Visiting the Rockwall Farmers Market

The Rockwall Farmers Market is held every week, rain or shine, on the square in Downtown Rockwall.  (That’s at 66 and 205, for the non-locals).  They’re just about to finish up with a major renovation down there, so on my visit I had to maneuver around some construction hazards, but that frustration will soon be gone.  It looks like the finished product is going to be lovely and a boon to the farmers market.

The market is open 8 AM to noon and that, in part, is why it took me four months to get there.  I’m always up early, but I come up here to my office and get distracted by a project.  Before I know it, the morning is gone and I’ve missed the market again.  This week, I was determined to leave my office and get to the market by 9.  I did it.

I made my way through the construction and found a parking place without too much effort.  I grabbed one of the shopping bags I keep in my car and headed to the row of awnings around the square.  Right away I could tell this was going to be a treat.  I could have gotten everything I needed, and more, at the first booth, but what fun would that have been?

The mix of vendors is about one half farmer and one half other stuff.  The other stuff is everything from toffee and coffee, to honey and tamales.  I plan to give the other stuff a closer inspection on my next visit, but on this particular day I was on a mission.  I’d been looking forward to this visit, because the only thing in my crisper was a wilting stalk or two of celery.

I had planned to walk through the entire market before buying anything.  It’s not like it’s all that big, but about halfway to the end of the first row, I was stopped in my tracks by some of the most beautiful basil I’d ever seen.  The gorgeous stems seemed to be growing out of an ice chest and the air was full of their appetizing aroma.  The price was a dollar a stem.  Thinking of the sorry excuse I get for fresh basil at the grocery store I asked for two.  I could have gotten by with one and had plenty to share.  Lesson learned – and I’ll be back.  I may get the Australian basil next time.  The vendor said it had a hint of cinnamon to it.

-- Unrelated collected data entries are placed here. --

Lemma copyin_loop_wp f len n (Q : Z * list Z -> world kmem -> Prop) :
  va + Z.of_nat n < 2 ^ 64 -> (n <= len)%nat -> readable_upto n ->
  pturns (Z.of_nat (len - n)) (va + Z.of_nat n) <= Z.of_nat f ->
  (readable_upto len -> Q (0, ubytes k T va len) (World h tr k)) ->
  (forall n', (n' < len)%nat -> readable_upto n' -> uphys (kmem_mem k) T (va + Z.of_nat n') = None ->
     Q (-1, ubytes k T va n') (World h tr k)) ->
  wp (iter f (copyin_step (pt_root T)) (va + Z.of_nat n, (len - n)%nat, ubytes k T va n)) Q (World h tr k).
Proof.
  intros Hr Hn Hrd Hf HQ0 HQ1. revert n Hr Hn Hrd Hf. induction f as [|f IH]; intros n Hr Hn Hrd Hf.
  { pose proof (pturns_pos (Z.of_nat (len - n)) (va + Z.of_nat n) ltac:(lia)). lia. }
  cbn [iter]. wp_step. unfold copyin_step at 1. destruct (len - n)%nat as [|c] eqn:Elen.
  { do 2 wp_step. replace n with len in * by lia. by apply HQ0. }
  rewrite <- Elen in *. assert (0 < len - n)%nat as Hlt by lia. clear c Elen. cbv zeta. apply (page_wp n); [done| |].
  - intros Hnone. rewrite Z.eqb_refl. do 2 wp_step. apply HQ1; [lia|done|done].
  - intros b Hb0 Hmax Hb. set (cur := va + Z.of_nat n) in *. rewrite (proj2 (Z.eqb_neq _ _)) by done.
    assert (PGROUNDDOWN cur = page_of cur) as -> by (apply PGROUNDDOWN_eq; lia).
    set (nn := Z.min (PGSIZE - (cur - page_of cur)) (Z.of_nat (len - n))). change MAXVA with 274877906944 in Hmax.
    destruct (page_of_range cur ltac:(lia)) as (A1 & A2 & A3).
    destruct (pturns_step (Z.of_nat (len - n)) cur nn ltac:(lia) ltac:(lia) eq_refl) as (N1 & N2 & N3).
    pose proof (readable_page n (Z.to_nat nn) b Hrd) as Hrd'. cbv zeta in Hrd'. fold cur in Hrd'. specialize (Hrd' Hb ltac:(lia)).
    do 3 wp_step. cbn [user]. rewrite (load_ubytes k T cur b (Z.to_nat nn)) by (done || lia).
    unfold cur. rewrite <- ubytes_app. fold cur. rewrite u64_small by (unfold PGSIZE in *; lia).
    replace (len - n - Z.to_nat nn)%nat with (len - (n + Z.to_nat nn))%nat by lia.
    destruct (decide (nn < Z.of_nat (len - n))) as [Hmore|Hlast].
    + replace (page_of cur + PGSIZE) with (va + Z.of_nat (n + Z.to_nat nn)) by lia.
      apply IH; [unfold PGSIZE in *; lia|lia|done|].
      replace (va + Z.of_nat (n + Z.to_nat nn)) with (page_of cur + PGSIZE) by lia.
      replace (Z.of_nat (len - (n + Z.to_nat nn))) with (Z.of_nat (len - n) - nn) by lia. lia.
    + assert (n + Z.to_nat nn = len)%nat as El by lia. rewrite El in *. rewrite Nat.sub_diag.
      pose proof (pturns_pos (Z.of_nat (len - n) - nn) (page_of cur + PGSIZE) ltac:(unfold PGSIZE; lia)).
      destruct f as [|f]; [lia|]. cbn [iter]. wp_step. cbn [copyin_step]. do 2 wp_step. by apply HQ0.
Qed.

(** ** copyinstr() *)

Lemma copystr_page_spec bs :
  match copystr_page bs with
  | (r, true) => exists s, r = s ++ [0] /\ 0 ∉ s /\ r = take (S (length s)) bs /\ (length s < length bs)%nat
  | (r, false) => r = bs /\ 0 ∉ bs
  end.
Proof.
  induction bs as [|c bs IH]; cbn; [split; [done|apply not_elem_of_nil]|].
  destruct (Z.eqb_spec c 0) as [->|Hc].
  - exists []. cbn. split; [done|]. split; [apply not_elem_of_nil|]. split; [done|lia].
  - destruct (copystr_page bs) as [r [|]].
    + destruct IH as (s & -> & Hs & E & Hl). exists (c :: s). cbn. split; [done|]. split; [|split; [|lia]].
      * apply not_elem_of_cons. split; [congruence|done].
      * f_equal. exact E.
    + destruct IH as [-> Hn]. split; [done|]. apply not_elem_of_cons. split; [congruence|done].
Qed.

I made it to the end of that row and turned the corner.  There was only one half of a row more.  At the end of that row I spied some chubby cucumbers that had my name on them.  Bill eats a lot of cucumber, but I’m not fond of those huge waxed creatures offered for sale at the grocery store.  These nubby chubbys looked good enough to bite, right then and there.  A basket of them was $4.  That seemed a little steep, but then I thought of the last foot long green thing that followed me home from Kroger.  Sure it had been cheaper, but it hadn’t sung to me the way these guys were doing.

I headed back towards the basil, when some big juicy blackberries halted me in my tracks.  I found myself standing next to the delicious looking berries wondering what it would take to make them mine.  “Five dollars a basket or three baskets for $12.”  I started wondering what I would do with three baskets of blackberries when they let me know I could mix and match the baskets.  That sounded pretty good, because some strawberries were already flirting with me.  Not wanting to overload myself with fruits, I ignored the grapes and glanced towards the vegetables.  That’s when I saw a mixed basket of squash.  “I’ll take three for $12, the blackberries, some strawberries and the mixed squash.”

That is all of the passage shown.